Collected data entries

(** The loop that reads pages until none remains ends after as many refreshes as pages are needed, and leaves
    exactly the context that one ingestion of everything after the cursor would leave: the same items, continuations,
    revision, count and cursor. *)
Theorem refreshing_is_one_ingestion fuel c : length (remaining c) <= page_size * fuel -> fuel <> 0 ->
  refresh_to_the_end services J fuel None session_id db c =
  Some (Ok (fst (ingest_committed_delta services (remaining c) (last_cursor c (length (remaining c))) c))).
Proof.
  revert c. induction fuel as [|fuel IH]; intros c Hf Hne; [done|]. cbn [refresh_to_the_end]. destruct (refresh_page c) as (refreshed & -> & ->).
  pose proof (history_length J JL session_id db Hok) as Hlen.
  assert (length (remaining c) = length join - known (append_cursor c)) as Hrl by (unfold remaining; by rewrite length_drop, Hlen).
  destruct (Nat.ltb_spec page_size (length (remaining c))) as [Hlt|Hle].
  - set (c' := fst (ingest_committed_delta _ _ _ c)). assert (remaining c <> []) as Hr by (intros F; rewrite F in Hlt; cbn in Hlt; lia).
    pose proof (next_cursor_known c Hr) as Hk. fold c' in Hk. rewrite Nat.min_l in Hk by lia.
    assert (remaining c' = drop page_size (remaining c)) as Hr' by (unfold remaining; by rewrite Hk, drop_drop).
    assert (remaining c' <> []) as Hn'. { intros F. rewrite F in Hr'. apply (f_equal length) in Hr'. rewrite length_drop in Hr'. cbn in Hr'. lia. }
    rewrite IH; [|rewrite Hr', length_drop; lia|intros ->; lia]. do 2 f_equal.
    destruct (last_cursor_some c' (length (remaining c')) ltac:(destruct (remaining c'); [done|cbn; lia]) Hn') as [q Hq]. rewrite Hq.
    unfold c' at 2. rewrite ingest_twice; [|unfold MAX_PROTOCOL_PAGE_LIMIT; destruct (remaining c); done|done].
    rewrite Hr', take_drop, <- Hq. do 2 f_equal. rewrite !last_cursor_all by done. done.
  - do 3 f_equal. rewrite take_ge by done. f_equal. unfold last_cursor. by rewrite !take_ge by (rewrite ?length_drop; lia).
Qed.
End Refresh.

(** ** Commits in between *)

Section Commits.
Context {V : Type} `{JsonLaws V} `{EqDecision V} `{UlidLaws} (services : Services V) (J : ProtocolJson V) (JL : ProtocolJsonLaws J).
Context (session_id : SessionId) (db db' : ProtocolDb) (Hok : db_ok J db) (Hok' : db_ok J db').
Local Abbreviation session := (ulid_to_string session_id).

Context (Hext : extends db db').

WORK INSTRUCTIONS
Provide the number of lines in the records above that contain the word "fuel", with no additional words.

TASK OUTPUT
3